In the years that followed I continued working as an OT and achieved some of the societal goals that are generally placed upon us. In 2010 I received the second big lemon, when my husband and I had to make an abrupt cross-country move for an indefinite period of time. My husband was furthering his studies and we ended up seeing very little of each other for about four years. But in that time, I met a fantastic group of writers who took me under their wings and during that period I was able to complete my first full-length novel and had my first short stories published. I had made some more lemonade and was once again on my way to fulfilling my dream – or so I thought. Just as my husband completed his studies, lemons rained down on us from all directions and we went through a rough patch with little time (or energy) for anything else but survival.

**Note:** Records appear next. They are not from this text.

(** The loop over [range(len(values))] of [evaluate] (lines 364-369). *)
Fixpoint evaluate_check (d : pydict num) (stepInFeatures : nat) : method nat :=
  match d with
  | [] => mreturn stepInFeatures
  | (name, value) :: rest =>
      run dynamicROM := isDynamic in
      let resp := checkArrayConsistency value dynamicROM in
      if negb resp.1 then
        raiseAnError IOError
          ("In evaluate request for feature " +:+ name +:+ ":" +:+ resp.2)
      else
        run dynamicMatrix := attr dynamicFeatures in
        if (dynamicMatrix : bool) then
          run n := pure (py_shape_last value) in
          evaluate_check rest (Nat.max stepInFeatures n)
        else evaluate_check rest stepInFeatures
  end.

(** The body of the loop over [self.features] of [evaluate] (lines 376-385);
    both branches on [dynamicFeatures] assign the normalized value with full
    slices on every axis but the last. *)
Definition evaluate_feature (names : list string) (values : list (pyval num))
    (cnt : nat) (feat : string) (featureValues : ndarray num)
  : method (ndarray num) :=
  if decide (feat ∈ names) then
    run v := pure (value_at names values feat) in
    run dynamicROM := isDynamic in
    let resp := checkArrayConsistency v dynamicROM in
    if negb resp.1 then
      raiseAnError IOError
        ("In training set for feature " +:+ feat +:+ ":" +:+ resp.2)
    else
      run p := mu_sigma feat in
      run x := pure (py_normalized v p.1 p.2) in
      pure (setitem_last featureValues cnt x)
  else
    raiseAnError IOError
      ("The feature sought " +:+ feat +:+ " is not in the evaluate set").

Fixpoint evaluate_features (names : list string) (values : list (pyval num))
    (cnt : nat) (feats : list string) (featureValues : ndarray num)
  : method (ndarray num) :=
  match feats with
  | [] => mreturn featureValues
  | feat :: rest =>
      run featureValues := evaluate_feature names values cnt feat featureValues in
      evaluate_features names values (S cnt) rest featureValues
  end.

(** The matrix [evaluate] hands to [__evaluateLocal__] (lines 360-385). *)
Definition evaluate_matrix (edict : pyinput num) : method (ndarray num) :=
  match edict with
  | NotMapping type_repr =>
      raiseAnError IOError
        ("method " +:+ dq +:+ "evaluate" +:+ dq
         +:+ ". The evaluate request/s need/s to be provided through a dictionary. Type of the in-object is "
         +:+ type_repr)
  | Mapping d =>
      let names := d.*1 in
      let values := d.*2 in
      run stepInFeatures := evaluate_check d 0 in
      run dynamicMatrix := attr dynamicFeatures in
      run v0 := pure (first_value values) in
      run n := pure (py_size v0) in
      run feats := attr features in
      run k := pure (py_len feats) in
      let featureValues :=
        if (dynamicMatrix : bool) then np_zeros [n; stepInFeatures; k]
        else np_zeros [n; k] in
      run fl := pure (iterable feats) in
      evaluate_features names values 0 fl featureValues
  end.

Definition evaluate (edict : pyinput num) : method (pyval num) :=
  run featureValues := evaluate_matrix edict in
  call_hook (λ b, __evaluateLocal__ b featureValues)
            (CalledEvaluate featureValues).

(** [run] (lines 342-350). *)
Definition run_ (edict : pyinput num) : method (pyval num) := evaluate edict.

(** The loop over [range(len(values))] of [confidence] (lines 321-324). *)
Fixpoint confidence_check (d : pydict num) : method unit :=
  match d with
  | [] => mreturn ()
  | (name, value) :: rest =>
      run dynamicROM := isDynamic in
      let resp := checkArrayConsistency value dynamicROM in
      if negb resp.1 then
        raiseAnError IOError
          ("In evaluate request for feature " +:+ name +:+ ":" +:+ resp.2)
      else confidence_check rest
  end.
Definition log_event (e : Event) : M World unit :=
  modify (fun w => mkWorld (stereo_settings w) (files w) (events w ++ [e])).

(** [boost::filesystem::exists]. *)
Definition fs_exists (f : string) : M World bool :=
  fun w => (inr (bool_decide (is_Some (files w !! f))), w).

(** [boost::filesystem::remove]. *)
Definition fs_remove (f : string) : M World unit :=
  modify (fun w => mkWorld (stereo_settings w) (delete f (files w))
                           (events w)).

(** Writing an image file. *)
Definition write_image (f : string) (img : DispSeedImageType) : M World unit :=
  modify (fun w => mkWorld (stereo_settings w)
                           (<[f := ImageFile img]> (files w)) (events w)).

(** Opening an image file ([DiskImageView], [DiskImageResource::open],
    [read_image]): [IOErr] for a missing file, [ArgumentErr] for a file
    that is not a readable image. *)
Definition open_image (f : string) : M World DispSeedImageType :=
  fun w =>
    match files w !! f with
    | Some (ImageFile img) => (inr img, w)
    | Some _ => (inl (ArgumentErr f), w)
    | None => (inl (IOErr f), w)
    end.

Definition is_IOErr_or_ArgumentErr (e : Exception) : bool :=
  match e with
  | IOErr _ | ArgumentErr _ => true
  | _ => false
  end.

(** ** stereo_corr.cc: the low-resolution stage *)

Definition DEFAULT_COLLAR_SIZE : Z := 512.

Record ASPGlobalOptions : Type := mkOptions {
  out_prefix : string;
  raster_tile_size : Vector2i
}.

Definition downsample_scale_of (left_sub Lmask : DispSeedImageType)
    : Vector2 :=
  (ddiv (inject_Z (cols left_sub)) (inject_Z (cols Lmask)),
   ddiv (inject_Z (rows left_sub)) (inject_Z (rows Lmask))).
(** * The AI Blackbox API: task handlers, endpoints and worker, in Rocq

    A shallow embedding of [app/tasks.py], [app/main.py] and
    [app/celery_worker.py].  Python values are a small inductive type,
    every call that leaves the process (HTTP, the PDF library, the
    tokenizer, the embedding model, the vector store, the broker) is an
    oracle of an environment record that either returns or raises, and
    handlers and endpoints are programs of a state-and-exception monad
    over the world the process talks to.

    Conventions.  A [str] is a string of characters, equal to its UTF-8
    bytes; floats (vector components, scores) are rationals; the [print]
    calls, which only write to the console, are left out; an external
    call always comes back, with a value or with an exception. *)

From Stdlib Require Import ZArith QArith Qminmax Sorted Permutation.
From stdpp Require Import gmap strings list fin_maps pretty sorting.

Set Warnings "-register-all".

Local Open Scope string_scope.
Local Open Scope Z_scope.

(** ** Python values *)

(** The JSON-shaped fragment of Python's values: what [json.loads] and
    [response.json()] produce and what the handlers return.  Dicts keep
    their insertion order.  Floats are rationals. *)
Inductive value : Type :=
| VNone
| VBool (b : bool)
| VInt (n : Z)
| VFloat (q : Q)
| VStr (s : string)
| VList (l : list value)
| VDict (d : list (string * value)).

(** [d.get(k)] on the association list of a dict: first binding wins. *)
Fixpoint dict_get (k : string) (d : list (string * value)) : option value :=
  match d with
  | [] => None
  | (k', v) :: d' => if String.eqb k k' then Some v else dict_get k d'
  end.

(** [k in v] for a value that is a dict; [False] for every other value. *)
Definition has_key (k : string) (v : value) : Prop :=
  match v with
  | VDict d => is_Some (dict_get k d)
  | _ => False
  end.

Definition is_dict (v : value) : bool :=
  match v with VDict _ => true | _ => false end.

Definition is_str (v : value) : bool :=
  match v with VStr _ => true | _ => false end.
Global Instance St_bind : MBind St :=
  λ A B f c m, let '(a, m') := c m in f a m'.

Definition ret {A} (a : A) : St A := mret a.

Definition Map_get (key : jsstring) : St (option TokenData) :=
  λ m, (m !! key, m).

Definition Map_set (key : jsstring) (data : TokenData) : St unit :=
  λ m, (tt, <[key := data]> m).

Definition Map_delete (key : jsstring) : St unit :=
  λ m, (tt, delete key m).

Definition Map_entries : St (list (jsstring * TokenData)) :=
  λ m, (map_to_list m, m).

(** [for (const x of l) body(x)] *)
Fixpoint for_of {A} (l : list A) (body : A → St unit) : St unit :=
  match l with
  | [] => ret tt
  | x :: l' => body x;; for_of l' body
  end.

(** ** Randomness *)

(** [crypto.randomBytes(n)]: [n] bytes of the entropy source. *)
Definition randomBytes (n : nat) (entropy : nat → N) : list N :=
  (λ i, (entropy i mod 256)%N) <$> seq 0 n.

Definition hexdigit (d : N) : cu :=
  if (d <? 10)%N then (48 + d)%N else (87 + d)%N.

(** [buf.toString("hex")] *)
Definition toString_hex (buf : list N) : jsstring :=
  buf ≫= λ b, [hexdigit (b / 16); hexdigit (b mod 16)].

Definition generateSecureToken (entropy : nat → N) (now : Z) : TokenData :=
  {| token := toString_hex (randomBytes 32 entropy);
     expires := now + 30 * 60 * 1000 |}.

(** ** GET /get-csrf-token *)

Record SetCookie := {
  value : jsstring;
  httpOnly : bool;
  secure : bool;
  sameSite_strict : bool;
  maxAge : Z
}.

Record TokenResponse := {
  t_status : Z;
  t_success : bool;
  set_sessionId : SetCookie;
  set_csrfToken : SetCookie
}.

(** A cookie read through [||] or [!]: absent and empty are both falsy. *)
Definition truthy (c : option jsstring) : option jsstring :=
  match c with
  | Some (x :: s) => Some (x :: s)
  | _ => None
  end.

Section Routes.
Variable H : Host.

Definition cookie (v : jsstring) : SetCookie :=
  {| value := v; httpOnly := true; secure := NODE_ENV_production H;
     sameSite_strict := true; maxAge := 30 * 60 * 1000 |}.

(** The loop that deletes the expired entries.  It runs over the
    entries present when it starts; it deletes only the entry it is
    visiting, so the live iteration of a [Map] visits the same ones. *)
Definition sweep (now : Z) : St unit :=
  entries ← Map_entries;
  for_of entries (λ '(key, data),
    if expires data <? now then Map_delete key else ret tt).

(** [e_sid] and [e_tok] are the entropy of the two [randomBytes]
    calls; the first is drawn only when the cookie is falsy. *)
Definition get_csrf_token (req : Request) (e_sid e_tok : nat → N)
    (now : Z) : St TokenResponse :=
  let sessionId :=
    match truthy (sessionId (cookies req)) with
    | Some s => s
    | None => toString_hex (randomBytes 16 e_sid)
    end in
  let tokenData := generateSecureToken e_tok now in
  Map_set sessionId tokenData;;
  Map_get sessionId;;
  sweep now;;
  ret {| t_status := 200; t_success := true;
         set_sessionId := cookie sessionId;
         set_csrfToken := cookie (token tokenData) |}.

(** ** The CSRF middleware *)

Inductive Middleware :=
| Next
| Responded (r : Response).

Definition validateCsrfToken (req : Request) (now : Z) : St Middleware :=
  match truthy (sessionId (cookies req)), truthy (csrfToken (cookies req)) with
  | Some sessionId, Some csrfToken =>
      storedTokenData ← Map_get sessionId;
      match storedTokenData with
      | Some d =>
          if negb (bool_decide (token d = csrfToken)) || (expires d <? now)
          then ret (Responded
                 (error_response 403 "Token CSRF tidak valid atau kedaluwarsa."))
          else ret Next
      | None =>
          ret (Responded
            (error_response 403 "Token CSRF tidak valid atau kedaluwarsa."))
      end
  | _, _ =>
      ret (Responded
        (error_response 403 "Gagal memverifikasi permintaan. Coba lagi."))
  end.

(** ** POST /send-complaint *)

Definition not_space : cu → bool := except is_space.

(** [/^\S+@\S+\.\S+$/] *)
Definition re_email : regex :=
  Seq Bol (Seq (plus not_space) (Seq (Chr (one "@"))
    (Seq (plus not_space) (Seq (Chr (one "."))
      (Seq (plus not_space) Eol))))).

(** [/^\+?[0-9]{10,15}$/] *)
Definition re_phoneNumber : regex :=
  Seq Bol (Seq (opt (one "+"))
    (Seq (Rep (range "0" "9") 10 (Some 15%nat)) Eol)).

(** [v.length]: a string has a length, a number or a boolean has
    none, reading a property of [undefined] or [null] throws. *)
Definition get_length (v : JSValue) : Result (option Z) :=
  match v with
  | JString s => Ok (Some (Z.of_nat (length s)))
  | JNumber _ | JBool _ => Ok None
  | JUndefined | JNull => Throw
  end.

(** [x < n] and [x > n] where [x] is a length or [undefined]. *)
Definition lt (x : option Z) (n : Z) : bool :=
  match x with Some l => l <? n | None => false end.
Definition gt (x : option Z) (n : Z) : bool :=
  match x with Some l => n <? l | None => false end.

(** [a || b] where evaluating [b] may throw. *)
Definition or_else (a : bool) (b : Result bool) : Result bool :=
  if a then Ok true else b.

(** The condition of each [if] of the validation block. *)
Definition bad_username (v : JSValue) : Result bool :=
  or_else (negb (ToBoolean v))
    (rbind (get_length v) (λ l, or_else (lt l 3)
      (rbind (get_length v) (λ l', Ok (gt l' 50))))).

Definition bad_email (v : JSValue) : Result bool :=
  or_else (negb (ToBoolean v)) (Ok (negb (test re_email (ToString v)))).

Definition bad_issueType (v : JSValue) : Result bool :=
  Ok (negb (ToBoolean v)).

Definition bad_description (v : JSValue) : Result bool :=
  or_else (negb (ToBoolean v))
    (rbind (get_length v) (λ l, Ok (gt l 2000))).

Definition bad_dateOfIssue (now : Z) (v : JSValue) : Result bool :=
  or_else (negb (ToBoolean v))
    (Ok match Date_new H v with
        | Some t => now <? t
        | None => false
        end).

Definition bad_phoneNumber (v : JSValue) : Result bool :=
  or_else (negb (ToBoolean v))
    (Ok (negb (test re_phoneNumber (ToString v)))).

(** The block that fills [validationErrors]. *)
Definition validationErrors (now : Z) (b : Body)
    : Result (list (Field * jsstring)) :=
  rbind (bad_username (b username)) (λ c1,
  rbind (bad_email (b email)) (λ c2,
  rbind (bad_issueType (b issueType)) (λ c3,
  rbind (bad_description (b description)) (λ c4,
  rbind (bad_dateOfIssue now (b dateOfIssue)) (λ c5,
  rbind (bad_phoneNumber (b phoneNumber)) (λ c6,
  Ok (set_if c1 username "Username tidak valid"
      ++ set_if c2 email "Email tidak valid"
      ++ set_if c3 issueType "Jenis keluhan tidak valid"
      ++ set_if c4 description "Deskripsi tidak valid"
      ++ set_if c5 dateOfIssue "Tanggal tidak valid"
      ++ set_if c6 phoneNumber "Nomor telepon tidak valid"))))))).
Definition compare_acl (src_file dest_file : option FileStat)
  : pyresult bool :=
  src_acl ← getattr src_file acl_response_data;
  if negb (acl_data_truthy src_acl) then Ok true else
  dest_acl ← getattr dest_file acl_response_data;
  if negb (acl_data_truthy dest_acl) then Ok true else
  '(src_owner, src_grants) ← getter src_acl;
  '(dest_owner, dest_grants) ← getter dest_acl;
  src_id ← getitem (owner_ID src_owner);
  let '(src_owner_grants, src_other_grants) :=
    separate_owner_grants src_grants src_id in
  dest_id ← getitem (owner_ID dest_owner);
  let '(dest_owner_grants, dest_other_grants) :=
    separate_owner_grants dest_grants dest_id in
  let are_equal := false in
  (* comparing owner permissions *)
  are_equal ←
    (if nonempty src_owner_grants && nonempty dest_owner_grants then
       let are_equal :=
         (length src_owner_grants =? length dest_owner_grants)%nat in
       if are_equal then
         let src_owner_grants := sort_by_Permission src_owner_grants in
         let dest_owner_grants := sort_by_Permission dest_owner_grants in
         owner_grants_loop src_owner_grants dest_owner_grants
           (range (length src_owner_grants)) are_equal
       else Ok are_equal
     else Ok are_equal);
  (* comparing other permissions *)
  if (are_equal : bool) then
    let are_equal :=
      (length src_other_grants =? length dest_other_grants)%nat in
    if are_equal then
      Ok (other_grants_loop src_other_grants dest_other_grants are_equal)
    else Ok are_equal
  else Ok are_equal.

(** ** Strategies

    The classes of the module.  [ARGUMENT] is a class attribute: it is
    [None] in the four classes below, and a subclass that declares a
    command-line flag sets it; the object record carries the value that
    [self.ARGUMENT] reads. *)

Inductive StrategyClass : Type :=
  | BaseSync
  | SizeAndLastModifiedSync
  | NeverSync
  | MissingFileSync.

(** The keys of an [ARGUMENT] dict. *)
Record Argument : Type := {
  argument_name : option string;
  argument_dest : option string;
  argument_action : option string;
  argument_help_text : option string
}.

Record Strategy : Type := {
  strategy_class : StrategyClass;
  ARGUMENT : option Argument;
  _sync_type : string;
  include_acl : bool
}.

Definition VALID_SYNC_TYPES : list string :=
  ["file_at_src_and_dest"; "file_not_at_dest"; "file_not_at_src"].

Definition _check_sync_type (sync_type : string) : pyresult unit :=
  if negb (existsb (String.eqb sync_type) VALID_SYNC_TYPES)
  then Raise (ValueError sync_type)
  else Ok tt.

(** [BaseSync.__init__], run for an object of class [cls]. *)
Definition BaseSync_init (cls : StrategyClass) (argument : option Argument)
    (sync_type : string) : pyresult Strategy :=
  _ ← _check_sync_type sync_type;
  Ok {| strategy_class := cls;
        ARGUMENT := argument;
        _sync_type := sync_type;
        include_acl := false |}.

(** The default value of the [sync_type] parameter of each [__init__]. *)
Definition default_sync_type (cls : StrategyClass) : string :=
  match cls with
  | BaseSync | SizeAndLastModifiedSync => "file_at_src_and_dest"
  | NeverSync => "file_not_at_src"
  | MissingFileSync => "file_not_at_dest"
  end.

(** [cls(sync_type)], or [cls()] when [sync_type] is [None]: the
    [__init__] of [NeverSync] and of [MissingFileSync] pass their
    argument on to [BaseSync.__init__]. *)
Definition new (cls : StrategyClass) (argument : option Argument)
    (sync_type : option string) : pyresult Strategy :=
  BaseSync_init cls argument (default (default_sync_type cls) sync_type).

(** The [sync_type] property. *)
Definition sync_type (self : Strategy) : string := _sync_type self.

(** [not x] on the result of [compare_time]; [None] is false. *)
Definition py_not (x : option bool) : bool :=
  match x with
  | Some b => negb b
  | None => true
  end.

(** [LOG.debug(fmt, args...)]: the arguments are evaluated. *)
Definition LOG_debug {A : Type} (args : pyresult A) : pyresult unit :=
  _ ← args; Ok tt.

Definition SizeAndLastModifiedSync_determine_should_sync
    (src_file dest_file : option FileStat) (include_acl : bool)
  : pyresult SyncResponse :=
  same_size ← compare_size src_file dest_file;
  same_last_modified_time ← compare_time src_file dest_file;
  let object_should_sync :=
    negb same_size || py_not same_last_modified_time in
  _ ← (if object_should_sync then
         LOG_debug (a ← getattr src_file src;
                    b ← getattr src_file dest;
                    c ← getattr src_file size;
                    d ← getattr dest_file size;
                    e ← getattr src_file last_update;
                    f ← getattr dest_file last_update;
                    Ok (a, b, c, d, e, f))
       else Ok tt);
  let acl_should_sync := false in
  acl_should_sync ←
    (if include_acl then
       same_acl ← compare_acl src_file dest_file;
       Ok (negb same_acl)
     else Ok acl_should_sync);
  Ok {| sync_object := object_should_sync; sync_acl := acl_should_sync |}.
(** X2: a traversed node is processed, and traversing it again changes
    nothing. *)
Theorem parse_tree_marks_then_skips (depth : nat)
    (parent_point this_point : SWCNode) (w w' : NeuroMLWriter) :
  parse_tree depth parent_point this_point w = Ok tt w' ->
  node_id this_point ∈ processed_nodes w' /\
  forall depth' w'' other_parent,
    builder_steps w' w'' ->
    parse_tree depth' other_parent this_point w'' = Ok tt w''.
Proof.
  intros Hrun.
  assert (Hin : node_id this_point ∈ processed_nodes w').
  { rewrite parse_tree_eq in Hrun.
    destruct (decide (node_id this_point ∈ processed_nodes w)) as [Hin|Hnin].
    - by injection Hrun as <-.
    - destruct (visit_point parent_point this_point w) as [[] w1|e w1] eqn:Ev;
        [|done].
      apply visit_point_marks in Ev.
      assert (Hs : builder_steps w1 (final_state
                (for_each_child (parse_child depth this_point)
                   (children this_point) w1))).
      { apply steps_for_each_child, Forall_forall.
        intros c _ w0. apply steps_parse_child. }
      rewrite Hrun in Hs. simpl in Hs.
      apply builder_steps_monotone in Hs as (_ & _ & Hsub & _). set_solver. }
  split; [exact Hin|].
  intros depth' w'' other_parent Hsteps.
  apply builder_steps_monotone in Hsteps as (_ & _ & Hsub & _).
  rewrite parse_tree_eq. rewrite decide_True; [done | set_solver].
Qed.

(** ** The tables of a built model *)

(** X3: every entry of the point-to-segment table names a segment of the
    list, found at the position of its id. *)
Theorem table_entries_name_segments
    (lib : Z -> list Segment -> list SegmentGroup -> list SegmentGroup)
    (write_document : NeuroMLWriter -> string) (depth : nat)
    (nodes : list SWCNode) (origin : string) :
  let w := final_state
             (nml_string lib write_document depth (init_writer nodes origin)) in
  forall pid sid,
    point_indices_vs_seg_ids w !! pid = Some sid ->
    exists segment,
      segments w !! Z.to_nat sid = Some segment /\
      seg_id segment = sid /\
      is_Some (segment_types w !! sid).
Proof.
  intros w pid sid Hlook.
  destruct (builder_inv_nml_string lib write_document depth nodes origin)
    as [Hn Hids _ Htab _ Hty _]. fold w in Hn, Hids, Htab, Hty.
  apply Htab in Hlook as Hr.
  assert (Hlt : (Z.to_nat sid < length (segments w))%nat) by lia.
  destruct (lookup_lt_is_Some_2 _ _ Hlt) as [segment Hseg].
  exists segment. split; [exact Hseg|]. split; [|by apply Hty].
  assert (H : (seg_id <$> segments w) !! Z.to_nat sid = Some (seg_id segment))
    by by rewrite list_lookup_fmap, Hseg.
  rewrite Hids, list_lookup_fmap, lookup_seq_lt in H by done.
  simpl in H. injection H as <-. lia.
Qed.
(** X5. A blob determines what went into it: if two calls of
    [encryptWithDynamicIV] under the same key (of 16, 24 or 32 bytes)
    return the same blob, they had the same clock reading, drew the same
    IV and encrypted the same value. *)
Theorem X5_blob_determines_inputs P now1 now2 drawn1 drawn2 value1 value2 keyStr kb blob :
  wf_string value1 -> wf_string value2 ->
  utf8_encode keyStr = Some kb -> standard_length (length kb) ->
  length drawn1 = 16%nat -> length drawn2 = 16%nat ->
  time_value now1 -> time_value now2 ->
  encryptWithDynamicIV P now1 drawn1 value1 keyStr = Normal blob ->
  encryptWithDynamicIV P now2 drawn2 value2 keyStr = Normal blob ->
  now1 = now2 /\ drawn1 = drawn2 /\ value1 = value2.
Proof.
  intros Hv1 Hv2 Hk Hkl Hd1 Hd2 Hn1 Hn2 He1 He2.
  pose proof (encrypt_success_inv _ _ _ _ Hv1 He1) as Hw1.
  pose proof (encrypt_success_inv _ _ _ _ Hv2 He2) as Hw2.
  destruct (@decrypt_encrypt P now1 drawn1 value1 keyStr kb Hv1 Hw1 Hk
              Hkl Hd1 (time_value_bound Hn1)) as (b1 & Hb1 & Hdec1).
  destruct (@decrypt_encrypt P now2 drawn2 value2 keyStr kb Hv2 Hw2 Hk
              Hkl Hd2 (time_value_bound Hn2)) as (b2 & Hb2 & Hdec2).
  assert (b1 = blob) by congruence. assert (b2 = blob) by congruence. subst b1 b2.
  assert (G : forall now',
            (if negb (now1 =? 0)%Z && (60000 <? Z.abs (now' - now1))%Z
             then JNull else JStr value1)
            = (if negb (now2 =? 0)%Z && (60000 <? Z.abs (now' - now2))%Z
               then JNull else JStr value2)).
  { intros now'. specialize (Hdec1 now'). rewrite Hdec2 in Hdec1. now injection Hdec1. }
  assert (Hnear : (now2 = 0 \/ Z.abs (now1 - now2) <= 60000)%Z /\ value1 = value2).
  { pose proof (G now1) as G1.
    replace (60000 <? Z.abs (now1 - now1))%Z with false in G1
      by (symmetry; apply Z.ltb_ge; lia).
    rewrite andb_false_r in G1.
    destruct (Z.eqb_spec now2 0) as [Z2|N2]; cbn [negb andb] in G1.
    - split; [now left | now injection G1].
    - destruct (Z.ltb_spec 60000 (Z.abs (now1 - now2))); [discriminate|].
      split; [now right | now injection G1]. }
  destruct Hnear as [Hnear Hval].
  split; [|split; [|exact Hval]].
  - destruct (Z.eq_dec now1 now2) as [|Hne]; [assumption | exfalso].
    destruct (Z.eq_dec now1 0) as [Z1|N1].
    + pose proof (G (now2 + 60001)%Z) as G2. decide_in G2. discriminate.
    + destruct (Z.eq_dec now2 0) as [Z2|N2].
      * pose proof (G (now1 + 60001)%Z) as G2. decide_in G2. discriminate.
      * destruct Hnear as [|Hnear]; [contradiction|].
        destruct (Z.lt_ge_cases now1 now2).
        -- pose proof (G (now2 + 60000)%Z) as G2. decide_in G2. discriminate.
        -- pose proof (G (now2 - 60000)%Z) as G2. decide_in G2. discriminate.
  - rewrite encrypt_rethrows, encrypt_try_eq, Hk in He1, He2 by assumption.
    destruct (utf8_encode (stringify_payload (well_formed_stringify P) now1 value1));
      [|discriminate].
    destruct (utf8_encode (stringify_payload (well_formed_stringify P) now2 value2));
      [|discriminate].
    injection He1 as He1. injection He2 as He2.
    rewrite <- He2 in He1. apply b64_encode_inj in He1.
    apply (f_equal (firstn 16)) in He1.
    now rewrite (@firstn_exact_app drawn1 _ 16 Hd1), (@firstn_exact_app drawn2 _ 16 Hd2)
      in He1.
Qed.
(** What [ReCenter.fit] does with the mean estimator of pyRiemann. *)
Lemma ReCenter_fit_pyriemann
    (mean_covariance : string → list ndarray → ndarray)
    (X : input) (y : list Z) (self : ReCenter)
    (a : ndarray) (mats : list ndarray) :
  _check_data X = Ok (Some a) →
  np.items a = Ok mats →
  np.shape_at a 0 = Ok (length (rc_domains self)) →
  length y = length (rc_domains self) →
  length mats = length (rc_domains self) →
  ReCenter_fit pyriemann.encode_domains
    (pyriemann.TLCenter_fit mean_covariance) X y self =
  (mkReCenter (rc_domains self) (rc_metric self)
     (Some (mkTLCenter target_domain (rc_metric self)
              (Some (pyriemann.per_domain
                       (mean_covariance (rc_metric self))
                       (rc_domains self) mats))))
     (Some (pyriemann.per_domain (mean_covariance (rc_metric self))
              (rc_domains self) mats)), Ok ()).
Proof.
  intros Hcheck Hitems Hshape Hy Hlen.
  assert (length mats = length (zip (rc_domains self) y)) as Hzip
    by (rewrite length_zip; lia).
  unfold ReCenter_fit.
  rewrite method_of_body, Hcheck, ReCenter_fit_body_eq.
  rewrite (encode_domains_Ok a y _ Hshape Hy). cbv zeta.
  rewrite (TLCenter_fit_Ok mean_covariance a mats _ _ Hitems Hzip).
  by rewrite (decode_domains_zip _ _ Hy).
Qed.
Definition chars (s : string) : list string :=
  match s with
  | EmptyString => []
  | String c r => chars_from r (width c - 1) (String c EmptyString)
  end.

(** A code unit: a whole character, or one half of a surrogate pair. *)
Inductive unit16 : Type :=
| Whole (utf8 : string)
| High (utf8 : string)
| Low (utf8 : string).

Definition units_of (ch : string) : list unit16 :=
  if (String.length ch =? 4)%nat then [High ch; Low ch] else [Whole ch].

Definition units (s : string) : list unit16 := flat_map units_of (chars s).

(** [QString::size()] *)
Definition size (s : string) : nat := List.length (units s).

(** [QString::at(i)] *)
Definition at_ (i : nat) (s : string) : option unit16 := nth_error (units s) i.

(** [QChar == char]: the unit is that Latin-1 character. *)
Definition is_char (u : option unit16) (c : ascii) : bool :=
  match u with
  | Some (Whole (String b EmptyString)) => Ascii.eqb b c
  | _ => false
  end.

(** The code point of a character of four bytes, and its surrogates. *)
Definition code_point4 (ch : string) : N :=
  match ch with
  | String b0 (String b1 (String b2 (String b3 _))) =>
      ((N_of_ascii b0 mod 8) * 262144 + (N_of_ascii b1 mod 64) * 4096 +
       (N_of_ascii b2 mod 64) * 64 + N_of_ascii b3 mod 64)%N
  | _ => 0%N
  end.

Then I became a mother – under immense lemon-like conditions. And three years after the first, we had another. Suffice it to say that my days had become intensely busy and blurry and exhausting. I suppose one could say that these were lemons being thrown in my way of becoming a writer. Well, if they (my kids) were (the lemons), then I had managed to make the most delicious lemon meringue from it! But every so often the yearning to write – to create – returns. Sometimes so intensely that it takes my breath away.
My point is this: Life will constantly hand you lemons. But we’re able to turn them into something much more meaningful. We don’t have to settle for the hand that we’re dealt. And yes, we may have to adapt the way we plan to reach our goals, but we don’t have to throw up our hands and cry ‘Woe is me.’ And we never have to give up on our dreams. On the contrary. Lemons are opportunities in disguise. We all have the ability to change things in our lives for the better. It might change overnight, or it might take years. But if you’re happy on your journey, does it really matter how you achieve your goals? If I had refused all those lemons, imagine all the opportunities I would have missed out on. No, I am not producing novel after novel, but I am happy with what I am still able to create after the kitchen has been cleaned and my boys are sound asleep. And being happy with and in yourself is all that really matters – isn’t it?